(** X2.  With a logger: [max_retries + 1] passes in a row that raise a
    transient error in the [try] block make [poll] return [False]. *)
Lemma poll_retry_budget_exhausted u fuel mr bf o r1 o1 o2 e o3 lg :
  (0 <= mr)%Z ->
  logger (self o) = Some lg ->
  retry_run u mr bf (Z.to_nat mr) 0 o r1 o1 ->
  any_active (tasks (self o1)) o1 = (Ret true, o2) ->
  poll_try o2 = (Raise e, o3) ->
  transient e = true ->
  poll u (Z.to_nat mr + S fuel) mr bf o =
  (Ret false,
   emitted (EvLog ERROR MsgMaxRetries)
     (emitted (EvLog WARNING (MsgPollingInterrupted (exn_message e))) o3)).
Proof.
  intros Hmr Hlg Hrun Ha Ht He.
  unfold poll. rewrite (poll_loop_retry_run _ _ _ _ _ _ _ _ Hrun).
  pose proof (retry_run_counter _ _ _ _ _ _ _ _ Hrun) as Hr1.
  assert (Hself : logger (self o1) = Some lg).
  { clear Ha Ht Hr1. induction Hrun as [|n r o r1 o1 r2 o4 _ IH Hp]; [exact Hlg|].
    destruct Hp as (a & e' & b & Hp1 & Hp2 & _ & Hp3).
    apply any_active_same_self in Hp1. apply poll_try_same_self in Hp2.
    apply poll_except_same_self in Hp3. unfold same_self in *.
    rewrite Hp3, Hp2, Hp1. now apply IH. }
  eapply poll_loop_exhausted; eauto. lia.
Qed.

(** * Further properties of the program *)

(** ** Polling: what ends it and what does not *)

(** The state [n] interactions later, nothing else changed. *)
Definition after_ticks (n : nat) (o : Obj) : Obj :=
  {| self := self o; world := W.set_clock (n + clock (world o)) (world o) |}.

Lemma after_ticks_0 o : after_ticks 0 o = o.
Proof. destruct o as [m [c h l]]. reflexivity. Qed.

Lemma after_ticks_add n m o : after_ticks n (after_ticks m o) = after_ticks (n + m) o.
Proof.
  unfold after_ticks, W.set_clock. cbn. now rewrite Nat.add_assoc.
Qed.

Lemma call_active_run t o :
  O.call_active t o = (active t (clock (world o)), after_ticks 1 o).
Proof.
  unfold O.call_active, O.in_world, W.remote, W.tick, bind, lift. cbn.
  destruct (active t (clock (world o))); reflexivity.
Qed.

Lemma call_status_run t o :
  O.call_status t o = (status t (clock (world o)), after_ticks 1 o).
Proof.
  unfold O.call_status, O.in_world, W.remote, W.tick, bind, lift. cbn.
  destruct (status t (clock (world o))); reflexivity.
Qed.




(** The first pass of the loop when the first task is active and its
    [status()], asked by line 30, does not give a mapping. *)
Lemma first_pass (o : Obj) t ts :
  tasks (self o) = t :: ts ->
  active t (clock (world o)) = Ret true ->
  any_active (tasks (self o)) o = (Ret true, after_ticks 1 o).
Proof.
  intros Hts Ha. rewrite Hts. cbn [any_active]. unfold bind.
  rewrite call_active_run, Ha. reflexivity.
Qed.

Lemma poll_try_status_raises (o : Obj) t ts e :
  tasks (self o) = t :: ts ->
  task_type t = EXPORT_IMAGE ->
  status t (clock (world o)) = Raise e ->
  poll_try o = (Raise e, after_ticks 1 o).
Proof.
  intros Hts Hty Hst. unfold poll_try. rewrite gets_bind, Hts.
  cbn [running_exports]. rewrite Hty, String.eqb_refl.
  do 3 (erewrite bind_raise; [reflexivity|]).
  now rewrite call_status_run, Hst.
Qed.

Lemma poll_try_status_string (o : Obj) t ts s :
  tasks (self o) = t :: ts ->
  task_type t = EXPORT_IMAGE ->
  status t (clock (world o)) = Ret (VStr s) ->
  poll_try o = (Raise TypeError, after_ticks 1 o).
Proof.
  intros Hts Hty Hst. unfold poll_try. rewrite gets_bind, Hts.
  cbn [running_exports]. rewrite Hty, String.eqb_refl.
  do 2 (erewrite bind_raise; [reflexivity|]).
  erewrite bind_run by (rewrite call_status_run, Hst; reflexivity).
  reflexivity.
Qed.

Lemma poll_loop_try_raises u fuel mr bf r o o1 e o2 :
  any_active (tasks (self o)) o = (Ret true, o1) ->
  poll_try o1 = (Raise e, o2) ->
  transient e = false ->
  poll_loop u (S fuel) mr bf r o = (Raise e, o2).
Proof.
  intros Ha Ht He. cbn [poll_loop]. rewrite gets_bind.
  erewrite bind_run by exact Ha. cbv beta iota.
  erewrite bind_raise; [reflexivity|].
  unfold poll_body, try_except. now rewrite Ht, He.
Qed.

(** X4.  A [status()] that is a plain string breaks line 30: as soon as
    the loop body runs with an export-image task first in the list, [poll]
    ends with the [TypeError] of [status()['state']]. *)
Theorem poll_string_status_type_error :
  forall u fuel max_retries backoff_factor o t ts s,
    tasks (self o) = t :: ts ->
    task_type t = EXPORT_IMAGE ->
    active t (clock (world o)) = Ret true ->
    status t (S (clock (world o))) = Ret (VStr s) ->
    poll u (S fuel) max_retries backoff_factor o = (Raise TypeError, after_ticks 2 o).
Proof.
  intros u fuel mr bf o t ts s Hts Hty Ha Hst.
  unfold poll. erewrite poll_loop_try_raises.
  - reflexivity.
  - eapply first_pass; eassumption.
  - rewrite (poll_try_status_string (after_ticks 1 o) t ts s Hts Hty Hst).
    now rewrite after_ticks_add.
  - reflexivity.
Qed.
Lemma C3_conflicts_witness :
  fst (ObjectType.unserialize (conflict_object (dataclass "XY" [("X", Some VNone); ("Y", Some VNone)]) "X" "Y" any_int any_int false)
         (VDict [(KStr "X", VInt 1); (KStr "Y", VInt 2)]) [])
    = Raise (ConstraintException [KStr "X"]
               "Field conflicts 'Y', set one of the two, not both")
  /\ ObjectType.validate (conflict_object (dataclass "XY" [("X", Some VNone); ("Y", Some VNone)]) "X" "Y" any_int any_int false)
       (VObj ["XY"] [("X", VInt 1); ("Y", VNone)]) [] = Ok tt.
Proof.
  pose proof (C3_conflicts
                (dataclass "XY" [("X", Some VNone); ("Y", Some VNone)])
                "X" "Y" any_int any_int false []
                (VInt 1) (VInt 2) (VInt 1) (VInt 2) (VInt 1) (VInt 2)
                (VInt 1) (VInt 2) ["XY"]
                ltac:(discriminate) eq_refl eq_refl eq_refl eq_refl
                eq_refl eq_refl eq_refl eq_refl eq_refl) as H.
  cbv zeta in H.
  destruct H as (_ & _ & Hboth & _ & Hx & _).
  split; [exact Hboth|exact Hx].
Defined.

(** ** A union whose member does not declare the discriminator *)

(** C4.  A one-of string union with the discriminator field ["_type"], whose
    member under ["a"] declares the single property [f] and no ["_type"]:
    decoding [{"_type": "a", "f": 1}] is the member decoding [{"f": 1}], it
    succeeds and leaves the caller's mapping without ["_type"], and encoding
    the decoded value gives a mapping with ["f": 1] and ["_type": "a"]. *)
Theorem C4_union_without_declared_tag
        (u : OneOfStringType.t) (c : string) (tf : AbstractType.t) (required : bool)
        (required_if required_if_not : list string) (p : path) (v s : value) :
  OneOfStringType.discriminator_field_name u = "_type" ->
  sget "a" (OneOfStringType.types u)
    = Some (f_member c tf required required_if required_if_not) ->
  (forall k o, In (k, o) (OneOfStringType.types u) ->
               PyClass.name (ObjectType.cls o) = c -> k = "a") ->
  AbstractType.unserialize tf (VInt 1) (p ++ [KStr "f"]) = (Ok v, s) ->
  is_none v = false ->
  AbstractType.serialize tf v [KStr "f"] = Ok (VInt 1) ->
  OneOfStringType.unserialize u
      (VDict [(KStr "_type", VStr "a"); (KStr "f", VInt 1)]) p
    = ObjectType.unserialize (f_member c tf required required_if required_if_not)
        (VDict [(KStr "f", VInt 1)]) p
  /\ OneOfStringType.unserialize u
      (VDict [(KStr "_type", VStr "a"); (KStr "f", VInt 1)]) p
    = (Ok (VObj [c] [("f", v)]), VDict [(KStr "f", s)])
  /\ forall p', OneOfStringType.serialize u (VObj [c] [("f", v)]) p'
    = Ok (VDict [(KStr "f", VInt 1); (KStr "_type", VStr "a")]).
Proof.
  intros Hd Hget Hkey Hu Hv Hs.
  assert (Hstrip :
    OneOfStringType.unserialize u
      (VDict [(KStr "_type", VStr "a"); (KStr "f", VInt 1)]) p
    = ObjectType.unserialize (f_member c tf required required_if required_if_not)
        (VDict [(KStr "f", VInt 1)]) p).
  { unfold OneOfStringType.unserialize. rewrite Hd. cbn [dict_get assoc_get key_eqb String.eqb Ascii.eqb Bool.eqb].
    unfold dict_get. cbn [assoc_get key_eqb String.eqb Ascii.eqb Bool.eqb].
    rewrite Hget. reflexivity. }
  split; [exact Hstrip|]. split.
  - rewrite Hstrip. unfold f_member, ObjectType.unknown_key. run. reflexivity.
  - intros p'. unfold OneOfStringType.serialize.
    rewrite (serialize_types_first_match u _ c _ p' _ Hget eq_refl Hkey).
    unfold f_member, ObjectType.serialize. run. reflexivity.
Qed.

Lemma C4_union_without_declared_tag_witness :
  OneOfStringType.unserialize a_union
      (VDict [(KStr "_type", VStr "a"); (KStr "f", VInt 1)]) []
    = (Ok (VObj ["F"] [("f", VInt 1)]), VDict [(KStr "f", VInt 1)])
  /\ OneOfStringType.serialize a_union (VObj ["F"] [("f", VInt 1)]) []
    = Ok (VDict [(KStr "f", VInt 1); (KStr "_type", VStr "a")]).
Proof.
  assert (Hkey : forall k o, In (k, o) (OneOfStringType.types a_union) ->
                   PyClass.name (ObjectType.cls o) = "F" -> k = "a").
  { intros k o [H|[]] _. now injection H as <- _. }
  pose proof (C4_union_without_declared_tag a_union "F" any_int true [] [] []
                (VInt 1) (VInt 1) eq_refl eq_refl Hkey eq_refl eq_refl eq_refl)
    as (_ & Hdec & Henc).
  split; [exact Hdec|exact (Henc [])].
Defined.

* * *

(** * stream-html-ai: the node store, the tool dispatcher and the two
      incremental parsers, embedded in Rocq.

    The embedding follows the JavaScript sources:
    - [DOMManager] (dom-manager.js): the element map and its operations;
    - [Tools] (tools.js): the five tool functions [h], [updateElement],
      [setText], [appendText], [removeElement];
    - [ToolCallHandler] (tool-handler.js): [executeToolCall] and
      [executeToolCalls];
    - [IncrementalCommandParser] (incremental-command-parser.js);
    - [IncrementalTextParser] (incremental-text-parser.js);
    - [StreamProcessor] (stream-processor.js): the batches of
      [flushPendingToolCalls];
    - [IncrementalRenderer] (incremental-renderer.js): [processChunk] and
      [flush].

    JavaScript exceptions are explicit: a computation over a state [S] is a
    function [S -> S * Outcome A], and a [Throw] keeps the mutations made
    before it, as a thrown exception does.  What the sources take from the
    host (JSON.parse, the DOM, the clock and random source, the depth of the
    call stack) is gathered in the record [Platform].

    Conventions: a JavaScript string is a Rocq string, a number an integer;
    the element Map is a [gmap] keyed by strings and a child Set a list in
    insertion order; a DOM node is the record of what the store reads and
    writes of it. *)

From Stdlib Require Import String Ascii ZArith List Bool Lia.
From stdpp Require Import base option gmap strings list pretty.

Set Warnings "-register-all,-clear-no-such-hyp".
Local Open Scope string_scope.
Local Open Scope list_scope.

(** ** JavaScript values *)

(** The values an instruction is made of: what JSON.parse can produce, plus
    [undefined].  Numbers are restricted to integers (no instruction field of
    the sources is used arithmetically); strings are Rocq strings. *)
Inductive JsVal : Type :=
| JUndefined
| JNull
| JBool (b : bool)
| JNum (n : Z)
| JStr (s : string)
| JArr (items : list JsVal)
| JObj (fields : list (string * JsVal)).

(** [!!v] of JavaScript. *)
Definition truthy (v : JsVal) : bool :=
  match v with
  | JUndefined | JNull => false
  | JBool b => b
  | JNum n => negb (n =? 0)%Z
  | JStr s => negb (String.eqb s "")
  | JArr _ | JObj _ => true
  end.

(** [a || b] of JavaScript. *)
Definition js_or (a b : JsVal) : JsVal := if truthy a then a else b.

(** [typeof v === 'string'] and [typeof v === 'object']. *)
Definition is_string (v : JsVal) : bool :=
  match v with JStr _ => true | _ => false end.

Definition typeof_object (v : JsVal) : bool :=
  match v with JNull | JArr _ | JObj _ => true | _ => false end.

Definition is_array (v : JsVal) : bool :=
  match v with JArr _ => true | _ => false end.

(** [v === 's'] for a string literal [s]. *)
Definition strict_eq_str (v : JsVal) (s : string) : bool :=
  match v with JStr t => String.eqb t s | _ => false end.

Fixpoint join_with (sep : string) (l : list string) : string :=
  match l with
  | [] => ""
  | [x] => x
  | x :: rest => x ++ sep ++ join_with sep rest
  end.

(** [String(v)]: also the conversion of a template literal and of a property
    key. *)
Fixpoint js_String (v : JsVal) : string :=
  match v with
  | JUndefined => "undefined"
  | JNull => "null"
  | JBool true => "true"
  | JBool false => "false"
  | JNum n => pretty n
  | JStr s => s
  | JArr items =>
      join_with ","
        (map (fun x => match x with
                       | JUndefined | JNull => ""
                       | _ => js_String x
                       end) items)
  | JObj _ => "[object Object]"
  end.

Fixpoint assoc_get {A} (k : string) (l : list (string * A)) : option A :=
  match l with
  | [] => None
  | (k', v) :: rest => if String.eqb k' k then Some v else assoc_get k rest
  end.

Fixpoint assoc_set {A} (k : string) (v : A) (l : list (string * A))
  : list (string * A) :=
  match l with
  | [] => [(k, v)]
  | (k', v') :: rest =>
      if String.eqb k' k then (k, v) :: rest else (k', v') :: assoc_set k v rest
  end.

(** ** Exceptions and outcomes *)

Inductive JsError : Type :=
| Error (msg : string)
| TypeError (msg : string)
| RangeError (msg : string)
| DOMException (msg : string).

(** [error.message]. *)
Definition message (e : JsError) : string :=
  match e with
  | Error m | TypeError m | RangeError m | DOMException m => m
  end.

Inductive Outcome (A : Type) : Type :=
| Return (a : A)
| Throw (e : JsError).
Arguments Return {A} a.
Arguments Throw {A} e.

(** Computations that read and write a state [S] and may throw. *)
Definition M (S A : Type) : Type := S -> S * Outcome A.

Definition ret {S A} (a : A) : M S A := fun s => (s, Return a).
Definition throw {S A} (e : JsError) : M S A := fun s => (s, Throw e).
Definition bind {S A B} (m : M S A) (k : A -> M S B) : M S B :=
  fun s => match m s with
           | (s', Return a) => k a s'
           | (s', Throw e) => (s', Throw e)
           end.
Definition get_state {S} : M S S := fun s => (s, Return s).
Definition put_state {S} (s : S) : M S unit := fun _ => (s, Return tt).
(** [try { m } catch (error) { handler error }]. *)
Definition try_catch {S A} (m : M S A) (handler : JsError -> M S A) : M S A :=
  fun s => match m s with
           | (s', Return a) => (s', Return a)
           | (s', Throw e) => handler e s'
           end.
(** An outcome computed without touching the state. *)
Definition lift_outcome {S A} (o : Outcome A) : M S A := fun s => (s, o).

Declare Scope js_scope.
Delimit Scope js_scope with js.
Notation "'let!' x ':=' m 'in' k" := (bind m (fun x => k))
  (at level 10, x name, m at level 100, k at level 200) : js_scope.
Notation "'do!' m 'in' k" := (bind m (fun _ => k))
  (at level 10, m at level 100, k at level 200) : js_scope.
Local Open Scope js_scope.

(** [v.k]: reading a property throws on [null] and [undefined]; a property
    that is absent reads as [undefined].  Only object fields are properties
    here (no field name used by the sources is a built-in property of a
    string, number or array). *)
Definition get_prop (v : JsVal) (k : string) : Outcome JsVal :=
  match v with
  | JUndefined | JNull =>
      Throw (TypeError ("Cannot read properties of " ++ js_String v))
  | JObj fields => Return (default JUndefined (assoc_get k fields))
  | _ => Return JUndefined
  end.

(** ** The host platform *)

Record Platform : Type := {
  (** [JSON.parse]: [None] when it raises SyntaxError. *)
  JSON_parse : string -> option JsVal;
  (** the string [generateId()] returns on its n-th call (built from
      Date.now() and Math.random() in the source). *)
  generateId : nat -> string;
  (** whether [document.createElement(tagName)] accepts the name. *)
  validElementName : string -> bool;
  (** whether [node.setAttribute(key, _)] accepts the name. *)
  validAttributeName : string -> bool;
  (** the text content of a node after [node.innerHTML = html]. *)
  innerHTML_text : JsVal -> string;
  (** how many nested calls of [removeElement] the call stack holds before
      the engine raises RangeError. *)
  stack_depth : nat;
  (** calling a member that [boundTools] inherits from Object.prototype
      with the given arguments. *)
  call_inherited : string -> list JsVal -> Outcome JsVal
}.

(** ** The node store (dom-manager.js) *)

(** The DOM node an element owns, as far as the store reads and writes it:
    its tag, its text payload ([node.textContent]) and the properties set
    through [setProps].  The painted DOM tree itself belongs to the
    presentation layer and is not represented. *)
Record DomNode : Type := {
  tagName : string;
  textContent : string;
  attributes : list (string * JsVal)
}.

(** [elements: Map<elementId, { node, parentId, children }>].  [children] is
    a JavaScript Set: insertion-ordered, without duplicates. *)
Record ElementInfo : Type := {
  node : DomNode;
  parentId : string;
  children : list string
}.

## Your objective
Read the data above and pull out each line that holds the string "incremental".

## Task answer
      incremental parsers, embedded in Rocq.
    - [IncrementalCommandParser] (incremental-command-parser.js);
    - [IncrementalTextParser] (incremental-text-parser.js);
    - [IncrementalRenderer] (incremental-renderer.js): [processChunk] and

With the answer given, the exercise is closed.